In its report on ‘Observance of Standards and Codes’, the IMF stated that though privatisation of the Karachi Electricity Supply Company (KESC) is complete and a process of commercialisation of the Water and Power Development Authority (Wapda) is underway, the overall drain on the budget from Wapda, and other state enterprises such as Pakistan Railways and Pakistan International Airlines remains substantial.

The discrepancy between deficit recorded in the fiscal accounts and that estimated from financing records is currently being addressed by the authorities, the report added.

The magnitude of the discrepancy, at around 1.2 per cent of GDP in 2004-05, has been of concern for some time. A rigorous mapping and analysis of the reconciliation process should resolve this issue. Splitting of responsibilities for producing the fiscal report between AGPR and the Budget Wing of the ministry of finance, however, has meant that no organisational unit has clear responsibility for eliminating the statistical discrepancy.

These problems are likely to be overcome once the interface between the finance ministry, State Bank of Pakistan, economic affairs and statistics department (EAD) and AGPR systems is completed.

Resolving this discrepancy is the key to ensuring accountability under the FRDL, which depends on assurance of reliability of key fiscal indicators.

The IMF report stated that three main areas of weakness appear to impede the pace and impact of the public finance management (PFM) reforms. First, and as acknowledged by the authorities, internal controls and management capacity within line ministries is weak.

Achieving a satisfactory standard in this area is a recommended good practice of the fiscal transparency code. It is also a pre-requisite to a satisfactory level of performance in budget preparation, execution, and external audit.

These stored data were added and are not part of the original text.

(** A sequence of bracketed expressions [[e1][e2]...] parsed by [p], ending
    at a token other than [[]. *)
Inductive dim_chain (p : parser AST) : list token -> list AST -> list token -> Prop :=
| dc_nil ts : match_token LBRACKET ts = false -> dim_chain p ts [] ts
| dc_cons ts d r ds rest :
    match_token LBRACKET ts = true -> p (next ts) = Ok d r ->
    match_token RBRACKET r = true -> dim_chain p (next r) ds rest ->
    dim_chain p ts (d :: ds) rest.

(** The leading tokens from which [unary] can start. *)
Definition expr_lead (g : Tag) : bool :=
  match g with
  | LPAREN | NUM | ADD | SUB | NOT | ID => true
  | _ => false
  end.

(** The nodes built by the expression tiers. *)
Definition is_expr (e : AST) : bool :=
  match e with
  | BinaryAST _ _ _ | UnaryAST _ _ | NumAST _ | FuncCallAST _ _ | LValAST _ _ _ => true
  | _ => false
  end.

(** The tags of the operators of the relational, equality and logical
    tiers. *)
Definition cond_op_tag (g : Tag) : bool :=
  match g with
  | LT | LE | GT | GE | EQ | NE | AND | OR => true
  | _ => false
  end.

(** The leading tokens dispatched on by [Parser::statement] before its
    expression branch. *)
Definition stmt_keyword (g : Tag) : bool :=
  match g with
  | SEMICON | LBRACE | KW_WHILE | KW_IF | KW_BREAK | KW_CONTINUE | KW_RETURN => true
  | _ => false
  end.

(** A statement that ends in an [if] still open for an [else]: an else-less
    [if], or a construct whose last sub-statement is one. *)
Fixpoint open_tail (s : AST) : bool :=
  match s with
  | StmtAST x => open_tail x
  | IfAST _ _ None => true
  | IfAST _ _ (Some e) => open_tail e
  | WhileAST _ b => open_tail b
  | _ => false
  end.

Second, the inherited systems of planning, budgeting, and reporting, which are little changed, need to be progressively modified in line with the requirements of the medium-term budgeting framework (MTBF), the Fiscal Responsibility and Debt Limitation Law (FRDL), and international standards of accounting and fiscal reporting.

Third, and related to the previous point, cooperation among the main stakeholders in implementing PFM reforms, while improving, has been limited so far. Improvement in this last area will have the most immediate impact, and will be an essential foundation for sustained reform, the report stated.